TASK BRIEF: Line by line, please look for the word "freeaddrinfo" in the following records, then copy each line you find it in.

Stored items
□ □ □ □ □

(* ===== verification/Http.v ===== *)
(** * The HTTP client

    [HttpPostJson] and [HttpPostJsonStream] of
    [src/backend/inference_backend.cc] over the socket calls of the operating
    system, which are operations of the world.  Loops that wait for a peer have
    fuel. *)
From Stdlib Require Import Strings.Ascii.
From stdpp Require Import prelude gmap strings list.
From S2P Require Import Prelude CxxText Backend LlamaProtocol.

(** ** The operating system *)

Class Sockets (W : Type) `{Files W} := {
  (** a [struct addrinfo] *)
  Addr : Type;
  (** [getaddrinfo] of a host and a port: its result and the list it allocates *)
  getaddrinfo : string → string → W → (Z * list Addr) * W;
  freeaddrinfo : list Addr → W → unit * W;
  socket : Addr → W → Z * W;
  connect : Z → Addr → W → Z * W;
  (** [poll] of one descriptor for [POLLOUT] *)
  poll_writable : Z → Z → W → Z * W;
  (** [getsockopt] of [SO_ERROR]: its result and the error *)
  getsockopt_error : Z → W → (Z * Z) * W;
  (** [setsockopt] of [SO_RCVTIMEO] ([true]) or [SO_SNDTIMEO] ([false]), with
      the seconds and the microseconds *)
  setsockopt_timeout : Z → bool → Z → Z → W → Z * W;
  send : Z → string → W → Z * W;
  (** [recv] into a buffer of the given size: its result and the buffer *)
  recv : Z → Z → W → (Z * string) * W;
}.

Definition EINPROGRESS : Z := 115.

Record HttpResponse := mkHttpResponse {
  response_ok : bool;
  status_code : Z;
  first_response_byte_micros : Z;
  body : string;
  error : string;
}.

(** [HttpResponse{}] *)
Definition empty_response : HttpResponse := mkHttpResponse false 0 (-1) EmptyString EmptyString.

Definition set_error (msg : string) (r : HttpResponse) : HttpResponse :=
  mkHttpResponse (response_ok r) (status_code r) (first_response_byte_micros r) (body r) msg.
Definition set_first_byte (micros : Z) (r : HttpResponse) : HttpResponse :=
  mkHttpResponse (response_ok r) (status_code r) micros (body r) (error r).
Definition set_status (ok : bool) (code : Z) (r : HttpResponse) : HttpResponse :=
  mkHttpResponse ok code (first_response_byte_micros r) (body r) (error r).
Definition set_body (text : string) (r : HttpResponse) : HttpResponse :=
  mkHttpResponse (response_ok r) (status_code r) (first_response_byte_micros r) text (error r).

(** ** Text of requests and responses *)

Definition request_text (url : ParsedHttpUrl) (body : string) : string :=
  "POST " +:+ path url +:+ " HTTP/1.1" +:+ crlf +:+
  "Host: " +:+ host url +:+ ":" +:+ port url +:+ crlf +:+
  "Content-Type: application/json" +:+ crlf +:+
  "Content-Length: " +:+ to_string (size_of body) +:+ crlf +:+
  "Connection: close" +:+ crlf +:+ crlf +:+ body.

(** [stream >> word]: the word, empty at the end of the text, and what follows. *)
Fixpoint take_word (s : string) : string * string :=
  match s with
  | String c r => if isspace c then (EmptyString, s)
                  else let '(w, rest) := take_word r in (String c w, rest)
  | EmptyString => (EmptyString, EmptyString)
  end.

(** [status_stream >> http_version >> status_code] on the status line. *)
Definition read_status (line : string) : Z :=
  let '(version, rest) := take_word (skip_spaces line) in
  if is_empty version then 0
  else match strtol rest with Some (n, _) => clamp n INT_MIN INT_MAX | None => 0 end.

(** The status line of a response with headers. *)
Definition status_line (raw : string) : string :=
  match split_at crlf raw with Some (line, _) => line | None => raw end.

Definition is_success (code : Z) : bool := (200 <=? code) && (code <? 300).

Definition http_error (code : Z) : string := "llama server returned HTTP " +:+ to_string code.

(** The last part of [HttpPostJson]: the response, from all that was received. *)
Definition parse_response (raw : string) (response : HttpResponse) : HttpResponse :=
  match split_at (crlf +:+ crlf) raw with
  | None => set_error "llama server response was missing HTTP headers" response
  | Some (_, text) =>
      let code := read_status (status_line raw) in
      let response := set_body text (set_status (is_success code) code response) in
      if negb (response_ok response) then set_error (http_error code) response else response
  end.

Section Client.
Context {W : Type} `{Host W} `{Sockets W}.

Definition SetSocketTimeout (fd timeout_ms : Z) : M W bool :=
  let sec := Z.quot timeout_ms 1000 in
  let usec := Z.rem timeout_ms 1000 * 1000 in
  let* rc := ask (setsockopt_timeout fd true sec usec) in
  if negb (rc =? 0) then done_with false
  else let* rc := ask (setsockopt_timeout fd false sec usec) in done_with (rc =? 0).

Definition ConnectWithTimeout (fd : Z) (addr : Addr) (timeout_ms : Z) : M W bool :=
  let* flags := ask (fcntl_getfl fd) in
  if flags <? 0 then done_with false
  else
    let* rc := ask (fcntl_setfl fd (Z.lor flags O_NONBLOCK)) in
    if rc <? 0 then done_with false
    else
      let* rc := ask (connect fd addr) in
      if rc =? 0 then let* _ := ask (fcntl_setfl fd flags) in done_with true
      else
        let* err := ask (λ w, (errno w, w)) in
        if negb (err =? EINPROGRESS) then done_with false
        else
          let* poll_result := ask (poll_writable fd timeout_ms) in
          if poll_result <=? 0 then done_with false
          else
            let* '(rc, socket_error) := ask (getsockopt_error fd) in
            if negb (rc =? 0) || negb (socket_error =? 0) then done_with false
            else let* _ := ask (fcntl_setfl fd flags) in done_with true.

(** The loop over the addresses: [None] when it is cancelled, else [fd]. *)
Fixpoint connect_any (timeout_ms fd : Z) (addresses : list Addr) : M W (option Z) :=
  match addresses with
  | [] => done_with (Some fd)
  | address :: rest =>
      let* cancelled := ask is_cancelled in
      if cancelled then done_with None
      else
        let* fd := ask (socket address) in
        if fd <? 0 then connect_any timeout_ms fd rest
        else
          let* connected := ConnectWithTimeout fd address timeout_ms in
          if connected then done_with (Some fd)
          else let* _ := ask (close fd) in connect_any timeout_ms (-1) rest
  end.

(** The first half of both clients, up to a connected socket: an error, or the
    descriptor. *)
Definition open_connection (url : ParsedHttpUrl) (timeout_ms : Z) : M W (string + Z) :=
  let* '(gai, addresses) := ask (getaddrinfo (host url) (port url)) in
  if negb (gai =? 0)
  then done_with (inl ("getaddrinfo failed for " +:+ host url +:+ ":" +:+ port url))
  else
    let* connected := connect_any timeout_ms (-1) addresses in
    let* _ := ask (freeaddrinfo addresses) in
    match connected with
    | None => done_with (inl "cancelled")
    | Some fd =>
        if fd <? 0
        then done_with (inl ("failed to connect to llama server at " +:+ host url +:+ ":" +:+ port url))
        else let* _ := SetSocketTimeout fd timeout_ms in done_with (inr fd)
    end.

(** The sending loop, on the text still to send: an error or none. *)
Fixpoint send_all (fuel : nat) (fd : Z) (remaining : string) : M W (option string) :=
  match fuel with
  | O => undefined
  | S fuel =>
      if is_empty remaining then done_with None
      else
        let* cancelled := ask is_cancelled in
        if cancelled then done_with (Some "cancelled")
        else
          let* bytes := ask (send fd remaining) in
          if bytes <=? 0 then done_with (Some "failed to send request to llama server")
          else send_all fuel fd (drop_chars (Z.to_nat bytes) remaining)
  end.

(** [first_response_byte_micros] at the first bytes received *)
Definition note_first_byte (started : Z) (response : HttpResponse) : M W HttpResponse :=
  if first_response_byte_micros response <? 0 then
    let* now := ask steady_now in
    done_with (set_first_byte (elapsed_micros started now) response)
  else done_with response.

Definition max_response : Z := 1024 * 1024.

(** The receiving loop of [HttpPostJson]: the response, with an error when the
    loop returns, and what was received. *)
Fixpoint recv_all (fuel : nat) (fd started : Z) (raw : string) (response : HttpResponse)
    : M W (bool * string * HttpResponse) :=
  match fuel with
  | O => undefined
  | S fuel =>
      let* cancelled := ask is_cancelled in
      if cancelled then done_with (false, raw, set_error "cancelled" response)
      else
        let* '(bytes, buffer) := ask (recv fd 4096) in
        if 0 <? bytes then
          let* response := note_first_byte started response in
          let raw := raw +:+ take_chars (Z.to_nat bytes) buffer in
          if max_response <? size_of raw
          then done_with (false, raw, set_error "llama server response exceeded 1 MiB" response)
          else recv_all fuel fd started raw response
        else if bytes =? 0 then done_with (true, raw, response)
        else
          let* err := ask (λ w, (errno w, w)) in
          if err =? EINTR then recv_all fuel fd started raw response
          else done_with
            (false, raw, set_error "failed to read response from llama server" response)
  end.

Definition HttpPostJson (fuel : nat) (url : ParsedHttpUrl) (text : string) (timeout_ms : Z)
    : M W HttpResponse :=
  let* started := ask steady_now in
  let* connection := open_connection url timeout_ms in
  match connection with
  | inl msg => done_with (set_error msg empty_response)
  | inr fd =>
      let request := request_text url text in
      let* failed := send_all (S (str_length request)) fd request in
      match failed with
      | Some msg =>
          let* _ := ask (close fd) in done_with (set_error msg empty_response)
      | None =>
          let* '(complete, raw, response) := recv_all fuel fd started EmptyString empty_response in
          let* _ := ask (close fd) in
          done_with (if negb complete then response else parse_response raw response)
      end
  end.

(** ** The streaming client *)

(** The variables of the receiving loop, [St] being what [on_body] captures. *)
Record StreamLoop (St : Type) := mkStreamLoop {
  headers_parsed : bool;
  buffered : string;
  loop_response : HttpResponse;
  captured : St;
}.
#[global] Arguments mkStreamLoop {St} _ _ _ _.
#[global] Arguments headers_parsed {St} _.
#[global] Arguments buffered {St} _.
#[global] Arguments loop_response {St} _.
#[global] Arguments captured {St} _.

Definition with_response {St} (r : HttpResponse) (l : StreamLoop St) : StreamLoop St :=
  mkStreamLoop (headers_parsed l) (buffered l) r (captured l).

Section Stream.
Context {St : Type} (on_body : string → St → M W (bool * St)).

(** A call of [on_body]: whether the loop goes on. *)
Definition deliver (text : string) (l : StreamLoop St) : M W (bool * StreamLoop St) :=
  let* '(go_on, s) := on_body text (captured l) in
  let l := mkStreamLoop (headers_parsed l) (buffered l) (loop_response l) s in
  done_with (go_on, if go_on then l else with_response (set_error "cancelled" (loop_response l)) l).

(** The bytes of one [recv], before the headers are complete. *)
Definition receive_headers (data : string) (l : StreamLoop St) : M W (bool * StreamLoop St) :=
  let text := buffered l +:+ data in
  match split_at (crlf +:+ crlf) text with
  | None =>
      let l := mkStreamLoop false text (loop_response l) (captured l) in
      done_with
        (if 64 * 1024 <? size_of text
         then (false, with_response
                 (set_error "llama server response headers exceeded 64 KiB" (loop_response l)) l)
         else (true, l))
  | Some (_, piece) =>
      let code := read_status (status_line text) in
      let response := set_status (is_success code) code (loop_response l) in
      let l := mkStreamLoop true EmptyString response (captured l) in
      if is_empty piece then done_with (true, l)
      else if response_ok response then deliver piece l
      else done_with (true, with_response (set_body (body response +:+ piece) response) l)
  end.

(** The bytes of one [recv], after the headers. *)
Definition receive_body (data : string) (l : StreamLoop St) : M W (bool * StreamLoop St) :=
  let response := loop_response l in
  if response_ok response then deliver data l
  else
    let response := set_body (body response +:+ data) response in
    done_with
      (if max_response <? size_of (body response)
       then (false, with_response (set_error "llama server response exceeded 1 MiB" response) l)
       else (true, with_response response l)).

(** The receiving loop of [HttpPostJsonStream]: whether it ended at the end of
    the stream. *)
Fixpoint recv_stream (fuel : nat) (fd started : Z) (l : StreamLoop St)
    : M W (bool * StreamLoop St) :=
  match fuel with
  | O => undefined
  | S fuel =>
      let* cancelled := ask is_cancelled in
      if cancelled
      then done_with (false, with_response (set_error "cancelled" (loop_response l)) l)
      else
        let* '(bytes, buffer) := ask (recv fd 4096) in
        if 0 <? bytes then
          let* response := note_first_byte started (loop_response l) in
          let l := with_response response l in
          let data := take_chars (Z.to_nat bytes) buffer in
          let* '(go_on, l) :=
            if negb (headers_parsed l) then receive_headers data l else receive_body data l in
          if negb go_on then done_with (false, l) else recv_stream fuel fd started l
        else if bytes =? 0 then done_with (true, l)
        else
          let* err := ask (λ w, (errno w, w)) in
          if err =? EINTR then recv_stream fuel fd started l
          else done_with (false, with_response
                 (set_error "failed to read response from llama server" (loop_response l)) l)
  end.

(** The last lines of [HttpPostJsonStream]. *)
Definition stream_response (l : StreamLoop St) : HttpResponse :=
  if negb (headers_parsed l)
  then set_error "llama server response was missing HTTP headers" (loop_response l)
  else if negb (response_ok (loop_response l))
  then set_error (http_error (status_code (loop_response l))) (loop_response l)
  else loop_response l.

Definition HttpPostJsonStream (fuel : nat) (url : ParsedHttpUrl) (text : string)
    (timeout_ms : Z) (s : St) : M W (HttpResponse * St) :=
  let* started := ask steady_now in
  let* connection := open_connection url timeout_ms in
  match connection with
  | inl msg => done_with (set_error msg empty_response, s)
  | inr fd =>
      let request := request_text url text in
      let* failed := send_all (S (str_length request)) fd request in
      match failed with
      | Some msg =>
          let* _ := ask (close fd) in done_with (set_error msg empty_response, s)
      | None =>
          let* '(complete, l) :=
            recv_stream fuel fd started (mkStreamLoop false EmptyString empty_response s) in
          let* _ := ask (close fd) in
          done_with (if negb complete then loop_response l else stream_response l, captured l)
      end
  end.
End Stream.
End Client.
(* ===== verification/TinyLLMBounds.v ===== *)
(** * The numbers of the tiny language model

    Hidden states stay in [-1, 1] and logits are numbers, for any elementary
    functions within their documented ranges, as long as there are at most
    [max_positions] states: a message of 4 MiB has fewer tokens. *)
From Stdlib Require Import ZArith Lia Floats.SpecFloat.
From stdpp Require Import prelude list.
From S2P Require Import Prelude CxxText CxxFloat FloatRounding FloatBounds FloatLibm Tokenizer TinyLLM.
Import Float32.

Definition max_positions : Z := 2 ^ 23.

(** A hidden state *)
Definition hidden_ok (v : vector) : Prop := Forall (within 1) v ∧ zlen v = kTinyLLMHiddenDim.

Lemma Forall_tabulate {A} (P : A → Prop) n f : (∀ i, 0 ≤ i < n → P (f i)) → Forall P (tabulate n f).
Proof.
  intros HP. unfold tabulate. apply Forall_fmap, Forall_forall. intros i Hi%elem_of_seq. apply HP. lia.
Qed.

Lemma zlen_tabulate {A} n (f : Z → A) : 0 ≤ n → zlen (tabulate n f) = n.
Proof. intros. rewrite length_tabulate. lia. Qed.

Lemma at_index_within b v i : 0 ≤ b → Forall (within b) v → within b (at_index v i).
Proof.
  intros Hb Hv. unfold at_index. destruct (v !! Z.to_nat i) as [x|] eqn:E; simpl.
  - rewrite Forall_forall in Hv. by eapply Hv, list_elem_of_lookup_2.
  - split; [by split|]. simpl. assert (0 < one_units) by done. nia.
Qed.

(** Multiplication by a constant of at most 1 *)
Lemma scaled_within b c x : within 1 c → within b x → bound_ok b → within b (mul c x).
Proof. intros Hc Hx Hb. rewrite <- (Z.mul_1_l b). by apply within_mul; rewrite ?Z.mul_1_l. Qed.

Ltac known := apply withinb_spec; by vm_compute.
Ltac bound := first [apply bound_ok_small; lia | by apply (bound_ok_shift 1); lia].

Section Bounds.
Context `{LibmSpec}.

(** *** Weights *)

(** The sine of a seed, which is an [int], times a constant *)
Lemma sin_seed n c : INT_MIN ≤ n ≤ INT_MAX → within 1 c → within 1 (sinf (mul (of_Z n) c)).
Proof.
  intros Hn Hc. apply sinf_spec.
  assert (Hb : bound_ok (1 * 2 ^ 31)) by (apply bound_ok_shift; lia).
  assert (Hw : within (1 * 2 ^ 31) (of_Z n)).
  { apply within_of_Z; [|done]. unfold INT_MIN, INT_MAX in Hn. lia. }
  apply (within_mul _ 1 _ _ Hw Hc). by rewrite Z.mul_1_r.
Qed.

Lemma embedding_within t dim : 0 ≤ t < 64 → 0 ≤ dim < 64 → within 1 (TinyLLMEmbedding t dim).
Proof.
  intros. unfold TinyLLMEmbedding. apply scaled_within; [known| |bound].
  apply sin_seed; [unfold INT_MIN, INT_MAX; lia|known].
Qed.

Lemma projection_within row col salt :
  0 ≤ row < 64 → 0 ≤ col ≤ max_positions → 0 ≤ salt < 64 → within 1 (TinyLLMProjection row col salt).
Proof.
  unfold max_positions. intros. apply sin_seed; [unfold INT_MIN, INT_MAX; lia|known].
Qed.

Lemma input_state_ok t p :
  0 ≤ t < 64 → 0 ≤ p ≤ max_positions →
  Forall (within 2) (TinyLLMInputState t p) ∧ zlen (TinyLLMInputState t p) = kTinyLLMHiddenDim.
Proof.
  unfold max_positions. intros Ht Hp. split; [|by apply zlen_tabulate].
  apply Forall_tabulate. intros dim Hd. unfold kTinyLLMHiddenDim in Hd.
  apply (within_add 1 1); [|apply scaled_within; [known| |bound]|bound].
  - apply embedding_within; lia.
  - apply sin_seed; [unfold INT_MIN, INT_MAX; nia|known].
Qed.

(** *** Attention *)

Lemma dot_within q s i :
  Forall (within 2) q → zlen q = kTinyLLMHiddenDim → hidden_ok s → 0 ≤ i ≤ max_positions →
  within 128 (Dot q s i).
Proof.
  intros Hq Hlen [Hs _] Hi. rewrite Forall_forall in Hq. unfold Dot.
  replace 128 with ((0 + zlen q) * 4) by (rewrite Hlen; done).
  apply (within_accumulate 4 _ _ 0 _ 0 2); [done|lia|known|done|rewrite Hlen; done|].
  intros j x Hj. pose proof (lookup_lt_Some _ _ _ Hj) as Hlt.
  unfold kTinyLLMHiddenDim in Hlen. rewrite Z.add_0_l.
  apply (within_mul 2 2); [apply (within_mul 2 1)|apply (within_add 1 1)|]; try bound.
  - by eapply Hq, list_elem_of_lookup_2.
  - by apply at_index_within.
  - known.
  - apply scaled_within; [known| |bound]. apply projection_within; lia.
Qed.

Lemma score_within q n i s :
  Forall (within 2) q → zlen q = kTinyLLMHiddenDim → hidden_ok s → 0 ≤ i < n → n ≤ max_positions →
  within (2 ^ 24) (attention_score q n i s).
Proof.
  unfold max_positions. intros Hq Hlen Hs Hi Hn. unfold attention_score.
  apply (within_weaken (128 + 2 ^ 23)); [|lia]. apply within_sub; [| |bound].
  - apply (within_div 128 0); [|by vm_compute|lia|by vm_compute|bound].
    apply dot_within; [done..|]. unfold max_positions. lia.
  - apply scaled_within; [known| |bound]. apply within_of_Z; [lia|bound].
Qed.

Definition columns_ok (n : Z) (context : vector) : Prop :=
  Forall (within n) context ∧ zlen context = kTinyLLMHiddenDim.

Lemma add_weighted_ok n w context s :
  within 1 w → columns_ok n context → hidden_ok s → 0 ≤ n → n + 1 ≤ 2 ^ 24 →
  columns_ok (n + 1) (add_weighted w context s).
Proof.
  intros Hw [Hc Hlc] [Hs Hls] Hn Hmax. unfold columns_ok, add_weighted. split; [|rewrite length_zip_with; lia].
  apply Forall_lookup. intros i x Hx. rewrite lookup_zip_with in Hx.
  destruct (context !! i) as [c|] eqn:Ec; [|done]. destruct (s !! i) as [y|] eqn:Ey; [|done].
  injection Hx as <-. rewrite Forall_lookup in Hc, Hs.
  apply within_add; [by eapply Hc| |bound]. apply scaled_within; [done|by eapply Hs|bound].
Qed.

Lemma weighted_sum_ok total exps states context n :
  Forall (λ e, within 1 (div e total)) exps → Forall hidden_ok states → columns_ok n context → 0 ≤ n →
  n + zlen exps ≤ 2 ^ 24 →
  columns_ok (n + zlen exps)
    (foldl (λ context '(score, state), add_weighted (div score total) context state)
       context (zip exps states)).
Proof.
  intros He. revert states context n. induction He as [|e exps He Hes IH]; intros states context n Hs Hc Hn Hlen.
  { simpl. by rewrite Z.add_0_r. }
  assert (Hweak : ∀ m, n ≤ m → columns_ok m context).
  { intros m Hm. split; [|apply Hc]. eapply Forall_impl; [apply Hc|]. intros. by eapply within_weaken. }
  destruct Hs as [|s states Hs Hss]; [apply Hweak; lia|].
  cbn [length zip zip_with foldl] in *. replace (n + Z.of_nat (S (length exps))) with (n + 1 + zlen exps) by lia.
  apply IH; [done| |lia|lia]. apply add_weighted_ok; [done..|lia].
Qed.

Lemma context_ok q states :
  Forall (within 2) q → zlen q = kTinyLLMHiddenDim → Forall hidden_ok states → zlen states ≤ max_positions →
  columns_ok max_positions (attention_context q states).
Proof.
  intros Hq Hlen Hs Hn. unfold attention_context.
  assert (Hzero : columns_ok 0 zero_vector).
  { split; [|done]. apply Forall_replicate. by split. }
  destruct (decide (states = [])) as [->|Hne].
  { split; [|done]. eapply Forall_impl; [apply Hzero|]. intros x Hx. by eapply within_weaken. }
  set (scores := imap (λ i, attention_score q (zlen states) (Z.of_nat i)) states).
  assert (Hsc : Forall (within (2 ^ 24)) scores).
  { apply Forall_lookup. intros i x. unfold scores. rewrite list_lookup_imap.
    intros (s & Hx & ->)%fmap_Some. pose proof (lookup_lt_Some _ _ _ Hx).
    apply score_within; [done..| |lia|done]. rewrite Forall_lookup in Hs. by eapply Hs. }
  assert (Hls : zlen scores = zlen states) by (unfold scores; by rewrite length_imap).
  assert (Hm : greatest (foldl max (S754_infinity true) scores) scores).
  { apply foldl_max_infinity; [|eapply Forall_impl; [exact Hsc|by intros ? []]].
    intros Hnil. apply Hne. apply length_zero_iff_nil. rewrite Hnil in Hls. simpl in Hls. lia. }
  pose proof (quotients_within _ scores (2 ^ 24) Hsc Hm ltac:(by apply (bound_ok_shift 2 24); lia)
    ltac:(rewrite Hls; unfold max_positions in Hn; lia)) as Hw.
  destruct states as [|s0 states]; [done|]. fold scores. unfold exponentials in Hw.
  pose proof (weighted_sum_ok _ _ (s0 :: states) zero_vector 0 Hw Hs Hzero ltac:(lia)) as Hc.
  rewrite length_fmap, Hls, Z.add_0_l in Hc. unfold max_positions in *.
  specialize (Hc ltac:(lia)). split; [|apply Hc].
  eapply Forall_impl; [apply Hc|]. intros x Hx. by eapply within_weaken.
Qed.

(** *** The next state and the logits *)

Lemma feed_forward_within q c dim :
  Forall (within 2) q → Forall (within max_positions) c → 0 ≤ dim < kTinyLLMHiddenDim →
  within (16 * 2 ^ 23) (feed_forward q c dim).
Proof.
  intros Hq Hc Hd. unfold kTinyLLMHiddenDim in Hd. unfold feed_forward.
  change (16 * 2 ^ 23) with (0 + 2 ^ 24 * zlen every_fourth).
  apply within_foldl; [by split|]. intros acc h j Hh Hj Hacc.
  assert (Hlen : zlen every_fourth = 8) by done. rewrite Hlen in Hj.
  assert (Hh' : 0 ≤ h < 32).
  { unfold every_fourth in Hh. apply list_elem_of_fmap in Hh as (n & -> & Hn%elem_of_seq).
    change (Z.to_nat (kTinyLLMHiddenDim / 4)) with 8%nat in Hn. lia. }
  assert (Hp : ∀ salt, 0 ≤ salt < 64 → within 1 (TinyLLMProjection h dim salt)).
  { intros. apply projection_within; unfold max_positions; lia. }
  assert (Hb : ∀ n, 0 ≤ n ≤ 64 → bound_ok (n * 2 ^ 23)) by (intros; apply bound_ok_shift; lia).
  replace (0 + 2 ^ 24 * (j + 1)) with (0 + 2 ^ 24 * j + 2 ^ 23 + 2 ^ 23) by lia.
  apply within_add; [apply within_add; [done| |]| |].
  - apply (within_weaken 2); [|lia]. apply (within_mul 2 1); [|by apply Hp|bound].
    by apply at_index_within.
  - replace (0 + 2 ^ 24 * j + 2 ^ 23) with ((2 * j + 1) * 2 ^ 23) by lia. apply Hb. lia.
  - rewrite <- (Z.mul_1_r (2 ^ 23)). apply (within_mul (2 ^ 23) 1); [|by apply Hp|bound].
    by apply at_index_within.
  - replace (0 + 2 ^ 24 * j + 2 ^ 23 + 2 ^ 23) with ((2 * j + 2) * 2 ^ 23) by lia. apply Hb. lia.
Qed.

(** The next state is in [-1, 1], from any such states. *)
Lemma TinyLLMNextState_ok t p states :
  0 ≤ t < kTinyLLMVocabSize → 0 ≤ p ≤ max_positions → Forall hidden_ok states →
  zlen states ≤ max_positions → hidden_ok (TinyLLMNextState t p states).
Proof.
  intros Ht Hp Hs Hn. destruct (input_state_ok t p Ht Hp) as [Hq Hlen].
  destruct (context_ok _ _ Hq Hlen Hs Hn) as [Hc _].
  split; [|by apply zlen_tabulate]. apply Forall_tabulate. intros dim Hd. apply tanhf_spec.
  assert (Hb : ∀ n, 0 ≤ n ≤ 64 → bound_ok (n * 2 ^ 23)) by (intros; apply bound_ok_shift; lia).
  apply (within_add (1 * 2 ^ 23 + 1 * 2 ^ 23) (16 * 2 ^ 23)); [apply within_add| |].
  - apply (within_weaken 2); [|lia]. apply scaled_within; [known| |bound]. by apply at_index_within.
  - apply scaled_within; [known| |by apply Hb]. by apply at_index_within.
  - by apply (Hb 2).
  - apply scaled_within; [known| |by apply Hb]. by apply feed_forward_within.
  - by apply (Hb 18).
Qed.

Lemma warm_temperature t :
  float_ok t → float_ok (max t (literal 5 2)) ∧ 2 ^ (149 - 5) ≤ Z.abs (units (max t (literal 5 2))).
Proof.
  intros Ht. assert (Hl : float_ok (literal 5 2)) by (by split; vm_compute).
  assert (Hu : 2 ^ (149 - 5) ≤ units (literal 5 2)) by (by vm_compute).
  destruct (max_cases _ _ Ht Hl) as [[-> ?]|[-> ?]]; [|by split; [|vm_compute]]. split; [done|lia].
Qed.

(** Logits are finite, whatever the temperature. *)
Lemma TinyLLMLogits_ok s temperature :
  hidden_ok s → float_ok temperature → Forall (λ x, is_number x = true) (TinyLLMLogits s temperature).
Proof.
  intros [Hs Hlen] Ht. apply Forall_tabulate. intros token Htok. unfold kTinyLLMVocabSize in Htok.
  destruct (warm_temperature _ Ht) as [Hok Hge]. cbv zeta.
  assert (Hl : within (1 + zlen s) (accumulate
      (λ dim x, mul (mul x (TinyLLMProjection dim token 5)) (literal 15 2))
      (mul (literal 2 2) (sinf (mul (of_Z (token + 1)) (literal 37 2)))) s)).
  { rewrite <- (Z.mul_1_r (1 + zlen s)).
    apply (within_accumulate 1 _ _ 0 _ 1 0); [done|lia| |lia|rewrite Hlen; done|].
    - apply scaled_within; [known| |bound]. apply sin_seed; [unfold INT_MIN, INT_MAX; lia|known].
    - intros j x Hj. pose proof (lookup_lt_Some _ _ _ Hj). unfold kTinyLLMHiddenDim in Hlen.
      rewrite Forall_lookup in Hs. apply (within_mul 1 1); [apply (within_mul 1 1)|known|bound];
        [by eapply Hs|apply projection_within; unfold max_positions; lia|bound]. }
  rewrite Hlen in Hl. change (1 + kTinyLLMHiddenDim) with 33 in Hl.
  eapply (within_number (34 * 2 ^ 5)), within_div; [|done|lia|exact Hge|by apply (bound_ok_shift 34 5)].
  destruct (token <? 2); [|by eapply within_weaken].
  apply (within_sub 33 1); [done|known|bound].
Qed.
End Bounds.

□ □ □ □ □

TASK SOLUTION:
  freeaddrinfo : list Addr → W → unit * W;
    let* _ := ask (freeaddrinfo addresses) in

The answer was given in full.